Problem requirements:
Repeat exactly the lines of the entries below from the one with "Definition mapIMAPError (c" through the one with "CodeBoundsExceeded => errBoundsExceeded", both ends included, and nothing else.

◇ ◇ ◇ ◇

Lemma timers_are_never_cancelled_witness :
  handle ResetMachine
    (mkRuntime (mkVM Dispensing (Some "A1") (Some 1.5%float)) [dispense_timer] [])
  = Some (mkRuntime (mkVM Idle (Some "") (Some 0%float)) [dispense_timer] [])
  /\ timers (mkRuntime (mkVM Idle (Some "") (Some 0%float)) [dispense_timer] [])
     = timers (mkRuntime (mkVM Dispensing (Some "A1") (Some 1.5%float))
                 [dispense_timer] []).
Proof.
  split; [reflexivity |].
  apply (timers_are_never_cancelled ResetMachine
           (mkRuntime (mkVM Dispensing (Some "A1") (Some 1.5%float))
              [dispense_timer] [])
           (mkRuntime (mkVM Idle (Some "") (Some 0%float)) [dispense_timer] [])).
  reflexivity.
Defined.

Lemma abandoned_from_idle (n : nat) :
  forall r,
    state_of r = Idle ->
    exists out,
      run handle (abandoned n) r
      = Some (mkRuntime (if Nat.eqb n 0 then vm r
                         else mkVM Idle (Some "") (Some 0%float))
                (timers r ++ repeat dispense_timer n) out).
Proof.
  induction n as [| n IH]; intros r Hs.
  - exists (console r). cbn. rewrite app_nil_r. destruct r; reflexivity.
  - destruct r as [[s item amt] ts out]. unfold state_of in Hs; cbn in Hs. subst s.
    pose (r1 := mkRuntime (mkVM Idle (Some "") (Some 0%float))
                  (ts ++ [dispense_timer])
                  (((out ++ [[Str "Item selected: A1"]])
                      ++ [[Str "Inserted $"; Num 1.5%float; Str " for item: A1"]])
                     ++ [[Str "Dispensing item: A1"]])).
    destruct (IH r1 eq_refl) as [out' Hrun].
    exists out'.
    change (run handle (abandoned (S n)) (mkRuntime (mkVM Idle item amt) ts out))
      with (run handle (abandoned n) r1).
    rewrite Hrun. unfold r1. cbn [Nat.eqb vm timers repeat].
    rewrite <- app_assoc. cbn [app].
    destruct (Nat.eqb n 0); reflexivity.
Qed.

◇ ◇ ◇ ◇

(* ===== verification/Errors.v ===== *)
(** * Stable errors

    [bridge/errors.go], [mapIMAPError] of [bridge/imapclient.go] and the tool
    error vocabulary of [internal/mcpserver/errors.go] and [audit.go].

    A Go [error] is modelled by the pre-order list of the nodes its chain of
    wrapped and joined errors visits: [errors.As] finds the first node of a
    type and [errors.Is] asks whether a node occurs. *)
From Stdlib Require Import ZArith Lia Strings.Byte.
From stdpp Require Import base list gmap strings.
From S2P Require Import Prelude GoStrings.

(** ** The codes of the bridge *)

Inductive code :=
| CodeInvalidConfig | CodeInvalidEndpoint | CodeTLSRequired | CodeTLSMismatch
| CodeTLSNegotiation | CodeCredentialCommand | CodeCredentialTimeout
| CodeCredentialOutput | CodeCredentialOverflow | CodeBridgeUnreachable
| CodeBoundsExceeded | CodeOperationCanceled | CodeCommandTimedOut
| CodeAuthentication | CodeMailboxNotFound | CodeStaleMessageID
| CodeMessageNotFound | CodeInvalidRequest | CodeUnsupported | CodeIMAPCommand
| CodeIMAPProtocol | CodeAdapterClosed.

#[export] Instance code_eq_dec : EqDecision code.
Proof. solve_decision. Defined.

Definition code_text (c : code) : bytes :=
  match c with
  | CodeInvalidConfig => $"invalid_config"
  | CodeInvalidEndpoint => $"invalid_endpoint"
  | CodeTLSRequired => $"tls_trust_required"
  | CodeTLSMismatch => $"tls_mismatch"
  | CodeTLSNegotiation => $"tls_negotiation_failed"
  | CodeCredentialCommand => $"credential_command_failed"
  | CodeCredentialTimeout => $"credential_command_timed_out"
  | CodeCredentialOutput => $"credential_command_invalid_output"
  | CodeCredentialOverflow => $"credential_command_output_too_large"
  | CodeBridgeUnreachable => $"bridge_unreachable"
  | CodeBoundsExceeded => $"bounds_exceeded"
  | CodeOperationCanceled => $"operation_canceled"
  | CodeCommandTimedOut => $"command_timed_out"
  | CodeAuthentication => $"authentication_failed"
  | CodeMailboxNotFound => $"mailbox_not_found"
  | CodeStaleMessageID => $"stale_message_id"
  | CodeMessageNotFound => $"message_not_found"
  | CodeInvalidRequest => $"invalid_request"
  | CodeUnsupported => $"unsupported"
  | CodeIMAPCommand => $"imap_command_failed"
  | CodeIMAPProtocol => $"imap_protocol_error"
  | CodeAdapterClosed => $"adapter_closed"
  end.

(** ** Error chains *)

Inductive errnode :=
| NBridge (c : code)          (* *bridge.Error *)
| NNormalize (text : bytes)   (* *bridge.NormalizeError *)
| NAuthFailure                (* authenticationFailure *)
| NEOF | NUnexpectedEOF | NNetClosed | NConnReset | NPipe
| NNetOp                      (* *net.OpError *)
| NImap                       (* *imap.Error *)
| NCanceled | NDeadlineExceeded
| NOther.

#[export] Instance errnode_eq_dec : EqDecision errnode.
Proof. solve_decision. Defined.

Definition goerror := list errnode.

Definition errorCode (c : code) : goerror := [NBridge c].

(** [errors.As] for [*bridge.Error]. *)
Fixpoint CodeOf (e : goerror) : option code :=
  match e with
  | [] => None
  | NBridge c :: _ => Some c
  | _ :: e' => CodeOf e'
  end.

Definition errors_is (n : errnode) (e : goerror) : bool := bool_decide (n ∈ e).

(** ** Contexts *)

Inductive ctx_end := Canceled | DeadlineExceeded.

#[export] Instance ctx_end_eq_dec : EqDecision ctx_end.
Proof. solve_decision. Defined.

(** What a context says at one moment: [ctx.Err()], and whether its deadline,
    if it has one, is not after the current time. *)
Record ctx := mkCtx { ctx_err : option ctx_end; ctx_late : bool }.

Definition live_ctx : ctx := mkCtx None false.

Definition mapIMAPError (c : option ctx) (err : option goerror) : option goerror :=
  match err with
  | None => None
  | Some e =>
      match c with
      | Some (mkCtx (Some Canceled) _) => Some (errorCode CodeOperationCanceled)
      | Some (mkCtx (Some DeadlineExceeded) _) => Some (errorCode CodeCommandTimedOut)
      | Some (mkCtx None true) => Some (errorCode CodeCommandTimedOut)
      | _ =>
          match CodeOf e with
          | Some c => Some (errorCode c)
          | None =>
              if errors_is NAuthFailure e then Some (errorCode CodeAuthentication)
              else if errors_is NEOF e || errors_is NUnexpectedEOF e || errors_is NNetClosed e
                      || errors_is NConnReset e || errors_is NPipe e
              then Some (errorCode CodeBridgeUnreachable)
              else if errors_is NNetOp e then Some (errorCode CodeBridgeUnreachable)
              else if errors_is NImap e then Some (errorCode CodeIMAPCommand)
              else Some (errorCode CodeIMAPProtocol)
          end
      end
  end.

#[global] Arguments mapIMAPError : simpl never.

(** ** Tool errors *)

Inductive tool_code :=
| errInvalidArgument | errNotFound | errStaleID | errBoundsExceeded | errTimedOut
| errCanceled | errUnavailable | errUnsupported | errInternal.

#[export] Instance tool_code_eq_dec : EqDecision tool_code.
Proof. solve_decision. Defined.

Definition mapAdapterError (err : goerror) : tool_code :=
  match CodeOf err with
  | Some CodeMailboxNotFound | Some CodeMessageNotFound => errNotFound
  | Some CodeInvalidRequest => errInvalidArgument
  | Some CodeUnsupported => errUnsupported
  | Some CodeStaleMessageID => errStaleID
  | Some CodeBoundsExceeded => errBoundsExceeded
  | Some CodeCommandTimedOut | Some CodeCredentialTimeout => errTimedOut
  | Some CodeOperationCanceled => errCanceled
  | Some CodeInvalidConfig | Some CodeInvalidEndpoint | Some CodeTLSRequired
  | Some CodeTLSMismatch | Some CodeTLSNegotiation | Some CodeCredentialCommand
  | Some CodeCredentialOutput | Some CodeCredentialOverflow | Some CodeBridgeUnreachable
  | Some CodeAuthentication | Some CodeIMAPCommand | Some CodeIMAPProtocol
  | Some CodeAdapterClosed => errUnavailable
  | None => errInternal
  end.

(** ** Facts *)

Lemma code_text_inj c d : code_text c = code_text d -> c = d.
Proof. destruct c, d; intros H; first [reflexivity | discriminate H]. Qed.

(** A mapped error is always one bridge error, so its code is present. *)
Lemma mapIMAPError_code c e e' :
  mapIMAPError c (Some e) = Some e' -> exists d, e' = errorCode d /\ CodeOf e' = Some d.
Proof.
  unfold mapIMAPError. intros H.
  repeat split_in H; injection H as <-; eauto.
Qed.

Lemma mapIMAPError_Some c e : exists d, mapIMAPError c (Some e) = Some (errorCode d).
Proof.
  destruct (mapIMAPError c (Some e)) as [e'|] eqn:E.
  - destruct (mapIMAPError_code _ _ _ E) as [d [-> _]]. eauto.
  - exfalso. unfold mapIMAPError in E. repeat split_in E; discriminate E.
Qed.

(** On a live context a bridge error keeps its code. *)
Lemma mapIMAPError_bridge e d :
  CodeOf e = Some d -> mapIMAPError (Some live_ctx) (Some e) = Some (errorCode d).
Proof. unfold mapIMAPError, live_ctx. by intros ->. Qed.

◇ ◇ ◇ ◇

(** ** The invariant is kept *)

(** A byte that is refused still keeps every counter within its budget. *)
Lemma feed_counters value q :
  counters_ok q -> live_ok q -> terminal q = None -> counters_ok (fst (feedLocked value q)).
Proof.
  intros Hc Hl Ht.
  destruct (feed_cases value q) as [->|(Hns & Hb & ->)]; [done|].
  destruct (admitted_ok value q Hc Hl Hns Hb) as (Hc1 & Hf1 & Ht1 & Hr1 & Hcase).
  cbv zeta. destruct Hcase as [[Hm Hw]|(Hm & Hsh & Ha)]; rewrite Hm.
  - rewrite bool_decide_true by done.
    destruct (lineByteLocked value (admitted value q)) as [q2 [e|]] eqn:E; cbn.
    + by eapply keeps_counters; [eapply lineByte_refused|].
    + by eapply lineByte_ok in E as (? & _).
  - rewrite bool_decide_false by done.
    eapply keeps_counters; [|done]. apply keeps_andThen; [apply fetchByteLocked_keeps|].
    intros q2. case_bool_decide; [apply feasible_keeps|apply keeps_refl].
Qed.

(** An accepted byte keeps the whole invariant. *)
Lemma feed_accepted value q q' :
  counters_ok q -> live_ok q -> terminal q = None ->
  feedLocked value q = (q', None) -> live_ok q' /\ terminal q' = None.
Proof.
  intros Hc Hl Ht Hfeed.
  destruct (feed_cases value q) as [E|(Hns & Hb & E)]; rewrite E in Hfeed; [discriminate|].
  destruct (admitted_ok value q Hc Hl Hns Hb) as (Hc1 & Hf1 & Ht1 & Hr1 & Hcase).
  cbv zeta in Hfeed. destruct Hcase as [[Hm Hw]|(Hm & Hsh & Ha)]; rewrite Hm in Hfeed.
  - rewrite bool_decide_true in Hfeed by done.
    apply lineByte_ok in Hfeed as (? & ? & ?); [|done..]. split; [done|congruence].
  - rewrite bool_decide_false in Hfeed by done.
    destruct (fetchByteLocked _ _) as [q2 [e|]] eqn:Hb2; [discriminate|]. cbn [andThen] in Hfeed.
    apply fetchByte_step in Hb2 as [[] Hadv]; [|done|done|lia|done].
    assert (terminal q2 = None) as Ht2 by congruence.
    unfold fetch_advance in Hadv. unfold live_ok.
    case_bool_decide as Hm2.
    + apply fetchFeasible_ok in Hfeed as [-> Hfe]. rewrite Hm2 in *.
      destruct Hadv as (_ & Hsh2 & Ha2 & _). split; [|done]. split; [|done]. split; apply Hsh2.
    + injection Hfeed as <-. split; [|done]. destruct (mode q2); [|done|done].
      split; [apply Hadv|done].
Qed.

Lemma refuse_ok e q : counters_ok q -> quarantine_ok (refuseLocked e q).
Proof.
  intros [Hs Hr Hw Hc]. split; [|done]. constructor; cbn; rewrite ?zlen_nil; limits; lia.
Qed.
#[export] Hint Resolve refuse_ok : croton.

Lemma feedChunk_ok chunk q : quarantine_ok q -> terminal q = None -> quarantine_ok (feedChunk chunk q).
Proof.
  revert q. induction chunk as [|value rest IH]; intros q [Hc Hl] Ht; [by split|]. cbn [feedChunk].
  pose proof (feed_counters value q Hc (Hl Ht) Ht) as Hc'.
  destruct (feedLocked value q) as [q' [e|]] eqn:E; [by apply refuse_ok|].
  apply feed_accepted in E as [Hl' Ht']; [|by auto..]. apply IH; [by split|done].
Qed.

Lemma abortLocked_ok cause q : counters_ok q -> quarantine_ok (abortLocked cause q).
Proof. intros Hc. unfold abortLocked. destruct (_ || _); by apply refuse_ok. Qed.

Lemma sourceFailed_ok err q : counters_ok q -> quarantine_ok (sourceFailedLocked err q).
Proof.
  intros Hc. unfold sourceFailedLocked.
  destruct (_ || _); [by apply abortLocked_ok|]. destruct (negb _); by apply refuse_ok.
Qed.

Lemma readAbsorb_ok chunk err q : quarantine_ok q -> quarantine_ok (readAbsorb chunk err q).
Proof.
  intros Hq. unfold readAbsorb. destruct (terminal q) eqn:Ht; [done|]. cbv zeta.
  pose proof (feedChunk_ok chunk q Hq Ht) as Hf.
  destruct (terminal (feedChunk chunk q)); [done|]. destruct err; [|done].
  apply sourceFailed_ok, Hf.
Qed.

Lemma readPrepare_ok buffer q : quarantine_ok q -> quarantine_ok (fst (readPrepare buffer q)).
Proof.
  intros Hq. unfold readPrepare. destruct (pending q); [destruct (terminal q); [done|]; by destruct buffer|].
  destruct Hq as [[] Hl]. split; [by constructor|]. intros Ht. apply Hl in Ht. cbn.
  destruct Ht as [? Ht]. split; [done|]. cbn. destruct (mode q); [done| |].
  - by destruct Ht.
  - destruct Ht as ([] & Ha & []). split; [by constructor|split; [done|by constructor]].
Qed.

◇ ◇ ◇ ◇

Written reply:
Definition mapIMAPError (c : option ctx) (err : option goerror) : option goerror :=
  match err with
  | None => None
  | Some e =>
      match c with
      | Some (mkCtx (Some Canceled) _) => Some (errorCode CodeOperationCanceled)
      | Some (mkCtx (Some DeadlineExceeded) _) => Some (errorCode CodeCommandTimedOut)
      | Some (mkCtx None true) => Some (errorCode CodeCommandTimedOut)
      | _ =>
          match CodeOf e with
          | Some c => Some (errorCode c)
          | None =>
              if errors_is NAuthFailure e then Some (errorCode CodeAuthentication)
              else if errors_is NEOF e || errors_is NUnexpectedEOF e || errors_is NNetClosed e
                      || errors_is NConnReset e || errors_is NPipe e
              then Some (errorCode CodeBridgeUnreachable)
              else if errors_is NNetOp e then Some (errorCode CodeBridgeUnreachable)
              else if errors_is NImap e then Some (errorCode CodeIMAPCommand)
              else Some (errorCode CodeIMAPProtocol)
          end
      end
  end.

#[global] Arguments mapIMAPError : simpl never.

(** ** Tool errors *)

Inductive tool_code :=
| errInvalidArgument | errNotFound | errStaleID | errBoundsExceeded | errTimedOut
| errCanceled | errUnavailable | errUnsupported | errInternal.

#[export] Instance tool_code_eq_dec : EqDecision tool_code.
Proof. solve_decision. Defined.

Definition mapAdapterError (err : goerror) : tool_code :=
  match CodeOf err with
  | Some CodeMailboxNotFound | Some CodeMessageNotFound => errNotFound
  | Some CodeInvalidRequest => errInvalidArgument
  | Some CodeUnsupported => errUnsupported
  | Some CodeStaleMessageID => errStaleID
  | Some CodeBoundsExceeded => errBoundsExceeded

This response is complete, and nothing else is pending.